Scale is the word of the day and thanks to Rails, small shops can build apps for big business with bigger tastier data! More and more, these minnows chip away at the role traditionally reserved for nobody-ever-got-fired-for-buying-IBMs, and as they acquire customers who actually bother to test things, we need to pretend to understand it.

Unlike PHP shops' artistic splash of SQLi in the log-in form, or Enterprise's XML Engineering Experts, Rails sometimes carves a development path as tight as a light beam in a 10.5 µm fibre. Thanks to these "guidelines", pentests for Rails apps too often turn up a wash of HTTP Server headers, your-password-policy-ignores-the-NZISM-suggestions, Burp-says-there's-XSS-in-your-JSON-response rubbish. Where's the fun in that?

Never fear though, it's time for Rails to claim its fair share of bugs! Solder a battery to the red signal lamp, we're going to stop this train.

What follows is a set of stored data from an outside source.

(** A payload that fits the format is read back. *)
Lemma identity_payload_roundtrip pk sig :
  length (encode_identity_payload pk sig) < 2 ^ 32 →
  decodes_to (encode_identity_payload pk sig) IDENTITY_VERSION pk sig.
Proof.
  intros Hl. set (items := [[Z_byte IDENTITY_VERSION]; fixvec_write pk; fixvec_write sig]).
  change (encode_identity_payload pk sig) with (table_write items) in *.
  assert (∀ d, fixvec_write d ∈ items → length d < 2 ^ 32) as Hd.
  { intros d (i & Hi)%list_elem_of_lookup. rw table_write_length in Hl.
    assert (length (fixvec_write d) ≤ length (concat items))%nat as Hle.
    { rw -(take_drop_middle _ _ _ Hi) concat_app length_app. cbn [concat]. rw length_app. lia. }
    rw {1}/fixvec_write length_app in Hle. rw /NUMBER_SIZE in Hl. lia. }
  assert (∀ (i : nat) x, items !! i = Some x → table_field 3 i (table_write items) = Ok x) as Hf
    by (intros i x; by apply (table_read_write items)).
  split_and!.
  - apply table_verify_write; [done..|]. rw /items.
    apply Forall2_cons; split; [done|]. repeat constructor; apply fixvec_verify_write, Hd; rw /items; set_solver.
  - by rw /identity_version (Hf 0%nat _ eq_refl).
  - rw /identity_secio_pubkey /field_data (Hf 1%nat _ eq_refl). apply fixvec_read_write.
  - rw /identity_binding_sig /field_data (Hf 2%nat _ eq_refl). apply fixvec_read_write.
Qed.

(** *** The loop over the extensions *)

Lemma identity_payloads_cons ext exts :
  identity_payloads (ext :: exts) =
  if bool_decide (ext_oid ext = Some TENTACLE_QUIC_IDENT_OID)
  then ext_value ext :: identity_payloads exts else identity_payloads exts.
Proof. rw /identity_payloads filter_cons. case_bool_decide; [by rw decide_True|by rw decide_False]. Qed.

Lemma find_identity_again exts p :
  find_identity exts (Some p) =
  if bool_decide (identity_payloads exts = []) then Ok (Some p) else Err MultipleIdentityFound.
Proof.
  induction exts as [|ext exts IH]; [done|]. cbn [find_identity]. rw identity_payloads_cons IH.
  case: (bool_decide_reflect (ext_oid ext = _)) => _; [|done]. by rw bool_decide_eq_false_2.
Qed.

Lemma find_identity_first exts :
  find_identity exts None =
  match identity_payloads exts with
  | [] => Ok None
  | p :: ps =>
      _ ← res_map_err (λ _, CertificateError) (identity_reader_verify p true);
      if bool_decide (ps = []) then Ok (Some p) else Err MultipleIdentityFound
  end.
Proof.
  induction exts as [|ext exts IH]; [done|]. cbn [find_identity]. rw identity_payloads_cons IH.
  case: (bool_decide_reflect (ext_oid ext = _)) => _; [|done]. by rw find_identity_again.
Qed.

(** What [extract_identity] returns, in each case of the payloads that the
    certificate holds under the identity's identifier. *)
Lemma extract_identity_cases leaf_der :
  extract_identity leaf_der =
  match parse_x509_certificate leaf_der with
  | None => Err CertificateError
  | Some (_, cert) =>
      match identity_payloads (extensions cert) with
      | [] => Err ExtensionNotFound
      | p :: ps =>
          match identity_reader_verify p true with
          | Ok _ =>
              if bool_decide (ps = []) then
                match identity_version p with
                | Ok v => if v =? IDENTITY_VERSION then Ok p else Err (IdentityVersionUnsupported v)
                | _ => Panic
                end
              else Err MultipleIdentityFound
          | Err _ => Err CertificateError
          | Panic => Panic
          end
      end
  end.
Proof.
  rw /extract_identity. destruct (parse_x509_certificate leaf_der) as [[rest cert]|]; [|done].
  cbn [res_ok_or mbind Res_bind snd]. rw find_identity_first. destruct (identity_payloads _) as [|p ps]; [done|].
  destruct (identity_reader_verify p true); [|done..]. cbn [res_map_err mbind Res_bind].
  case_bool_decide; [|done]. cbn [mbind Res_bind]. destruct (identity_version p); [|done..]. simpl. by destruct (_ =? _).
Qed.
Definition tls_dial_connect (client_config : bool) (domain_name : bytes) (address : TR Multiaddr)
    (original : option Multiaddr) : TR (Multiaddr * DialedStream) :=
  if negb client_config then Err (TeTlsError (str "client config not found")) else
  addr ← address;
  socket ← addr_get (multiaddr_to_socketaddr addr);
  match socket with
  | Some socket_address =>
      _ ← tcp_dial socket_address;
      match tls_connect net domain_name socket_address with
      | None => Err (TeTlsError (str "invalid dnsname"))
      | Some (Some e) => Err (TeIo e)
      | Some None => Ok (default addr original, DsTls domain_name socket_address)
      end
  | None => Err (TeNotSupported (default addr original))
  end.

Definition onion_connect (address : Multiaddr) : TR (Multiaddr * DialedStream) :=
  _ ← onion_dial address;
  Ok (address, DsOnion address).

(** The future of one transport as that of [MultiTransport]. *)
Definition dialed (r : TR (Multiaddr * DialedStream)) : TR (option (Multiaddr * DialedStream)) :=
  x ← r; Ok (Some x).

(** [dial] of a transport: through the resolver when the address names a host. *)
Definition dial_with (connect : TR Multiaddr → option Multiaddr → TR (Multiaddr * DialedStream)) (address : Multiaddr)
    : TR (Multiaddr * DialedStream) :=
  dns ← dns_new address;
  match dns with
  | Some dns => connect (dns_address dns) (Some address)
  | None => connect (Ok address) None
  end.

Definition tls_transport_dial (client_config : bool) (address : Multiaddr) : TR (Multiaddr * DialedStream) :=
  domain ← addr_get (parse_tls_domain_name address);
  match domain with
  | Some domain_name => dial_with (tls_dial_connect client_config domain_name) address
  | None => Err (TeNotSupported address)
  end.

This is targeted at pentesters and security professionals with existing experience testing web applications, and is not a course on secure development practices. We assume that you can find security flaws in web applications already, but want to test Rails apps more effectively. Practical exercises will be involved - bring a Windows/Mac/Linux laptop with working WiFi (if such a thing exists).